Nella realtà si chiama natura

qualcosa che distrugge il controllo

dell’umanità su se stessa.

Ma l’umanità ha un falso controllo

a cui di naturale resta solo la mostruosità.

La natura, quando mai è stata

anima del naturalismo?

Questo aborto di se stessa, mostruosità

di cui si costituisce, cosa mai ha di naturale?

Una luce nel buio la natura non è.

Essa è un residuo, una infinita ossatura

del disprezzato, del disprezzo altrui.

Il concetto astratto di bellezza

perché mai sarebbe astratto, se

non che per essere sorretto

dalla imperfezione umana? Perché

l’imperfezione umana è dominante?

Ma tale bellezza ha da essere perfetta?

Giammai ciò che si chiama bellezza

ha avuto da che spartire con la tale perfezione,

la quale vince quanto ad astrattezza, torcendo

alla bellezza il suo concetto.

La bellezza è artificiosa, il che è diverso da:

la bellezza è non-naturale: quanto alla natura

fuori vige uno statuto abbruttito da non-naturalità. Ma questa non si chiama natura,

questa si chiama assenza!

Gioire di tale assenza

è qualcosa che può sembrare abominevole,

e cosa crediamo di fare gioendo del suo

stato di marginalità?

L’angustia che ricade sulla dimensione di gioia

non proviene che dall’incoscienza,

altrettanto abominevole, di gioire di tale assenza.

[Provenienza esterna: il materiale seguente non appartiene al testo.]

Lemma grid_values_bounded (keep : trajectory -> bool)
    (dx dt L t_min t_max : Q) (t_bins x_bins : list Q) (T : table) :
  t_min <= t_max ->
  np_arange t_min (t_max + dt) dt = Ok t_bins ->
  Forall
    (Forall
       (fun acc =>
          bounded_values dx dt (length T)
            (cell_density dx dt acc * 1000, cell_flow dt acc * 3600,
             cell_speed acc * (36 # 10))))
    (grid_totals keep dt L t_bins x_bins T).
Proof.
  intros Hle Ht.
  destruct (Qlt_le_dec 0 dt) as [Hdt | Hdt].
  - apply grid_totals_Forall. intros tw xw Htw _.
    apply (cell_values_bounded dx dt (fst tw) (snd tw) (fst xw) (snd xw)).
    + exact Hdt.
    + apply (window_width _ _ _ _ _ Ht Htw).
    + apply cell_totals_within.
  - destruct (np_arange_values _ _ _ _ Ht) as [Hne _].
    assert (Hneg : dt < 0).
    { apply Qle_lteq in Hdt. destruct Hdt as [H | H]; [exact H |].
      contradiction. }
    unfold grid_totals.
    rewrite (no_time_window_backwards dt t_min t_max t_bins Hneg Hle Ht).
    constructor.
Qed.

(** X8. When a run of either script returns, no entry of the three arrays
    is negative, every density [d], in veh/km, satisfies
    [d * dx <= 1000 * n] and every flow [f], in veh/hr, satisfies
    [f * dt <= 3600 * n], where [n] is the number of vehicles of the table:
    a cell holds at most all the vehicles for all of its time window, and
    counts each vehicle at most once. *)
Theorem outputs_are_bounded (dx dt L : Q) (veh_type : option string)
    (T : table) (density flow speed : list (list Q))
    (t_starts x_starts : list Q) :
  fst (Edies.calculate_macroscopic_quantities dx dt L T)
    = Ok (density, flow, speed, t_starts, x_starts)
  \/ fst (Mixed.calculate_macroscopic_quantities dx dt L veh_type T)
     = Ok (density, flow, speed, t_starts, x_starts) ->
  let n := inject_Z (Z.of_nat (length T)) in
  Forall (Forall (fun d => 0 <= d /\ d * dx <= 1000 * n)) density
  /\ Forall (Forall (fun f => 0 <= f /\ f * dt <= 3600 * n)) flow
  /\ Forall (Forall (fun v => 0 <= v)) speed.
Proof.
  intros H n. apply run_grid in H.
  destruct H as (keep & t_min & t_max & t_bins & x_bins & Hr & _ & Ht & E).
  unfold grid_outputs in E. injection E as -> -> -> _ _.
  pose proof (grid_values_bounded keep dx dt L t_min t_max t_bins x_bins T
                (time_range_ordered _ _ _ _ Hr) Ht) as H.
  split; [| split];
    (eapply scaled_Forall; [exact H |]);
    unfold bounded_values; cbn [fst snd]; intros acc Ha; tauto.
Qed.

(** ** The number of bins *)

Lemma Qceiling_add_1 (y : Q) : Qceiling (y + 1) = (Qceiling y + 1)%Z.
Proof.
  unfold Qceiling.
  assert (E : - (y + 1) == - y + inject_Z (-1)) by (simpl; ring).
  rewrite (Qfloor_comp _ _ E), Qfloor_add_Z. lia.
Qed.

Lemma Qceiling_nonneg (y : Q) : 0 <= y -> (0 <= Qceiling y)%Z.
Proof.
  intros H. pose proof (Qle_ceiling y) as H'.
  assert (H2 : inject_Z 0 <= inject_Z (Qceiling y))
    by (change (inject_Z 0) with 0; lra).
  rewrite <- Zle_Qle in H2. exact H2.
Qed.

Lemma removelast_map_seq {A} (f : nat -> A) (n : nat) :
  removelast (map f (seq 0 n)) = map f (seq 0 (n - 1)).
Proof.
  destruct n as [| m]; [reflexivity |].
  replace (S m - 1)%nat with m by lia.
  rewrite seq_S, map_app. simpl. apply removelast_last.
Qed.

(** The edges of [np.arange(start, stop + step, step)] for a positive step
    and [start <= stop]: one more than [ceil((stop - start) / step)]. *)
Lemma np_arange_edges (start stop step : Q) :
  0 < step -> start <= stop ->
  let n := Z.to_nat (Qceiling ((stop - start) / step)) in
  np_arange start (stop + step) step
  = Ok (map (fun i => start + inject_Z (Z.of_nat i) * step) (seq 0 (S n))).
Proof.
  intros Hs Hle n. unfold np_arange.
  destruct (Qeq_bool step 0) eqn:E.
  { apply Qeq_bool_iff in E. lra. }
  assert (E' : (stop + step - start) / step == (stop - start) / step + 1)
    by (field; lra).
  rewrite (Qceiling_comp _ _ E'), Qceiling_add_1.
  assert (H : (0 <= Qceiling ((stop - start) / step))%Z).
  { apply Qceiling_nonneg, Qdiv_nonneg; lra. }
  replace (Z.to_nat (Qceiling ((stop - start) / step) + 1)) with (S n)
    by (unfold n; lia).
  reflexivity.
Qed.

Lemma aggregate_value_returns (keep : trajectory -> bool)
    (dx dt L t_min t_max : Q) (T : table) :
  0 < dx -> 0 < dt -> 0 <= L -> t_min <= t_max ->
  exists density flow speed,
    aggregate_value keep dx dt L t_min t_max T
    = Ok (density, flow, speed,
          map (fun i => t_min + inject_Z (Z.of_nat i) * dt)
              (seq 0 (Z.to_nat (Qceiling ((t_max - t_min) / dt)))),
          map (fun j => 0 + inject_Z (Z.of_nat j) * dx)
              (seq 0 (Z.to_nat (Qceiling (L / dx))))).
Proof.
  intros Hdx Hdt HL Hle. unfold aggregate_value.
  rewrite (np_arange_edges 0 L dx Hdx HL).
  rewrite (np_arange_edges t_min t_max dt Hdt Hle).
  cbv zeta. cbn [rbind].
  assert (E : Qceiling ((L - 0) / dx) = Qceiling (L / dx)).
  { apply Qceiling_comp. unfold Qminus. rewrite Qplus_0_r. reflexivity. }
  rewrite E.
  set (nx := Z.to_nat (Qceiling (L / dx))).
  set (nt := Z.to_nat (Qceiling ((t_max - t_min) / dt))).
  unfold np_zeros. rewrite !length_map, !length_seq.
  destruct ((Z.of_nat (S nt) - 1 <? 0)%Z || (Z.of_nat (S nx) - 1 <? 0)%Z)
    eqn:E0.
  { apply orb_true_iff in E0. destruct E0 as [E0 | E0];
      apply Z.ltb_lt in E0; lia. }
  cbn [rbind]. unfold grid_outputs. cbv zeta.
  rewrite !removelast_map_seq.
  replace (S nt - 1)%nat with nt by lia.
  replace (S nx - 1)%nat with nx by lia.
  do 3 eexists. reflexivity.
Qed.

Lemma time_range_of_a_sample (keep : trajectory -> bool) (T : table) :
  Exists (fun e => keep (snd e) = true /\ time (snd e) <> []) T ->
  exists t_min t_max, time_range keep T = Ok (t_min, t_max).
Proof.
  intros H. unfold time_range. cbv zeta.
  assert (Hne : List.concat (map time (filter keep (map snd T))) <> []).
  { induction H as [e T [Hk Ht] | e T _ IH]; simpl.
    - rewrite Hk. simpl. destruct (time (snd e)); [congruence | discriminate].
    - destruct (keep (snd e)); [| exact IH]. simpl.
      intros E. apply app_eq_nil in E. apply IH, E. }
  destruct (List.concat _) as [| a l]; [congruence |].
  cbn [np_min np_max rbind]. eauto.
Qed.

(** X9. With positive steps, a corridor length that is not negative and a
    table of arrays of one length per vehicle, a run of
    [edies_analysis.py] returns as soon as one vehicle has a sample, and a
    run of [mixed_edies_analysis.py], on a table in which every vehicle has
    a type or without a type asked for, as soon as one vehicle that it
    considers has a sample: no exception is raised on such inputs. *)
Theorem valid_inputs_return (dx dt L : Q) (veh_type : option string)
    (T : table) :
  0 < dx -> 0 < dt -> 0 <= L ->
  Forall (fun e => aligned (snd e)) T ->
  (Exists (fun e => time (snd e) <> []) T ->
   exists out,
     fst (Edies.calculate_macroscopic_quantities dx dt L T) = Ok out)
  /\ (veh_type = None \/ typed T ->
      Exists (fun e => Mixed.of_type veh_type (snd e) = true
                       /\ time (snd e) <> []) T ->
      exists out,
        fst (Mixed.calculate_macroscopic_quantities dx dt L veh_type T)
        = Ok out).
Proof.
  intros Hdx Hdt HL _. split.
  - intros H.
    destruct (time_range_of_a_sample (fun _ => true) T) as (a & b & Hr).
    { eapply Exists_impl; [| exact H]. intros e He. split;
        [reflexivity | exact He]. }
    rewrite edies_by_range, Hr. cbn [rbind fst snd].
    destruct (aggregate_value_returns (fun _ => true) dx dt L a b T Hdx Hdt HL
                (time_range_ordered _ _ _ _ Hr)) as (d & f & s & E).
    eexists. exact E.
  - intros _ H.
    destruct (time_range_of_a_sample _ T H) as (a & b & Hr).
    rewrite mixed_by_range, Hr. cbn [rbind fst snd].
    destruct (aggregate_value_returns (Mixed.of_type veh_type) dx dt L a b T
                Hdx Hdt HL (time_range_ordered _ _ _ _ Hr))
      as (d & f & s & E).
    eexists. exact E.
Qed.

(** ** Every point of the grid lies in one bin *)

Lemma nth_error_map_seq {A} (g : nat -> A) (n j : nat) :
  nth_error (map g (seq 0 n)) j = if (j <? n)%nat then Some (g j) else None.
Proof.
  destruct (j <? n)%nat eqn:E.
  - apply Nat.ltb_lt in E. rewrite nth_error_map, nth_error_seq.
    apply Nat.ltb_lt in E. rewrite E. reflexivity.
  - apply Nat.ltb_ge in E. apply nth_error_None.
    rewrite length_map, length_seq. exact E.
Qed.

Lemma inject_to_nat (z : Z) :
  (0 <= z)%Z -> inject_Z (Z.of_nat (Z.to_nat z)) = inject_Z z.
Proof. intros H. rewrite Z2Nat.id by exact H. reflexivity. Qed.

Lemma np_arange_bin (start stop step q : Q) (bins : list Q) :
  0 < step ->
  np_arange start (stop + step) step = Ok bins ->
  start <= q < stop ->
  let j := Z.to_nat (Qfloor ((q - start) / step)) in
  (exists w, nth_error (windows bins) j = Some w /\ fst w <= q < snd w)
  /\ forall j' w',
       nth_error (windows bins) j' = Some w' ->
       fst w' <= q < snd w' -> j' = j.
Proof.
  intros Hs Ha [Hq1 Hq2] j.
  set (n := Z.to_nat (Qceiling ((stop - start) / step))).
  assert (Hb : bins
               = map (fun i => start + inject_Z (Z.of_nat i) * step)
                     (seq 0 (S n))).
  { pose proof (np_arange_edges start stop step Hs ltac:(lra)) as He.
    cbv zeta in He. fold n in He. congruence. }
  clear Ha. subst bins. rewrite windows_map_seq.
  replace (S n - 1)%nat with n by lia.
  set (y := (q - start) / step) in *.
  assert (Ey : y * step == q - start) by (unfold y; field; lra).
  assert (Hy : 0 <= y) by (unfold y; apply Qdiv_nonneg; lra).
  pose proof (Qfloor_le y) as F1. pose proof (Qlt_floor y) as F2.
  rewrite inject_Z_plus in F2. change (inject_Z 1) with 1 in F2.
  assert (F0 : (0 <= Qfloor y)%Z).
  { assert (H : inject_Z 0 < inject_Z (Qfloor y + 1)).
    { rewrite inject_Z_plus. change (inject_Z 0) with 0.
      change (inject_Z 1) with 1. lra. }
    rewrite <- Zlt_Qlt in H. lia. }
  assert (Hj : (j < n)%nat).
  { set (z := (stop - start) / step).
    assert (Ez : z * step == stop - start) by (unfold z; field; lra).
    pose proof (Qle_ceiling z) as C1.
    assert (H : inject_Z (Qfloor y) < inject_Z (Qceiling z)).
    { apply Qle_lt_trans with y; [exact F1 |].
      apply Qlt_le_trans with z; [| exact C1].
      clearbody y z. nra. }
    rewrite <- Zlt_Qlt in H. unfold j, n. fold z. lia. }
  assert (Ej : inject_Z (Z.of_nat j) = inject_Z (Qfloor y))
    by (apply inject_to_nat, F0).
  split.
  - eexists. rewrite nth_error_map_seq.
    apply Nat.ltb_lt in Hj. rewrite Hj. split; [reflexivity |].
    cbn [fst snd]. rewrite inject_nat_S, Ej.
    apply (Qmult_le_r _ _ step Hs) in F1.
    apply (Qmult_lt_r _ _ step Hs) in F2. split; lra.
  - intros j' w' H' [H1 H2]. rewrite nth_error_map_seq in H'.
    destruct (j' <? n)%nat; [| discriminate]. injection H' as H'.
    subst w'. cbv beta in H1, H2. cbn [fst snd] in H1, H2.
    assert (H2' : q < start + (inject_Z (Z.of_nat j') + 1) * step)
      by (rewrite <- inject_nat_S; exact H2).
    assert (E : Qfloor y = Z.of_nat j').
    { apply Qfloor_unique.
      - apply (Qmult_le_r _ _ step Hs). lra.
      - rewrite inject_Z_plus. change (inject_Z 1) with 1.
        apply (Qmult_lt_r _ _ step Hs). lra. }
    unfold j. rewrite E. lia.
Qed.

Lemma np_mod_range (p L : Q) :
  0 < L -> exists q, np_mod p L = Fin q /\ 0 <= q < L.
Proof.
  intros HL. unfold np_mod.
  destruct (Qeq_bool L 0) eqn:E.
  { apply Qeq_bool_iff in E. lra. }
  eexists. split; [reflexivity |].
  pose proof (Qfloor_le (p / L)) as H1.
  pose proof (Qlt_floor (p / L)) as H2.
  rewrite inject_Z_plus in H2. change (inject_Z 1) with 1 in H2.
  set (f := inject_Z (Qfloor (p / L))) in *. clearbody f.
  assert (Ey : p / L * L == p) by (field; lra).
  set (y := p / L) in *. clearbody y. split; nra.
Qed.

Lemma in_cell_finite (x0 x1 q : Q) :
  in_cell x0 x1 (Fin q) = true <-> x0 <= q < x1.
Proof.
  unfold in_cell. cbn [np_le np_lt].
  rewrite andb_true_iff, Qle_bool_iff, Qlt_bool_iff. reflexivity.
Qed.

Guardare questa angoscia dal basso

vuol dire tapparsi le orecchie e non accettare

il suo rifiuto, sradicatore di assenza

che ci leva la gioia.

Giammai la gioia può vincere l’angustia circostante,

è una partita neanche da giocare.

Sarebbe il rapporto con la natura dominante.

Rifiutiamo il dominio,

non disprezziamo l’artificio che non domina

e viene beffeggiato e anche progredisce

indisturbato, ché ogni perturbazione,

scintilla o lampo d’infondatezza,

non penetra nessun cuore che pare sulla difensiva

come se soffrisse di esistere.. Ché il fattore che

determina la sua esistenza, anzi sua madre,

è la separatezza dal caos totale dell’assenza

non-natura che chiamano natura, cui

si attribuisce il concetto di

dominio pur di definirla,

è la separatezza.

Cosa importa se intorno chiamano questo:

cuore di non-natura, se intorno non sanno

che la natura è assenza?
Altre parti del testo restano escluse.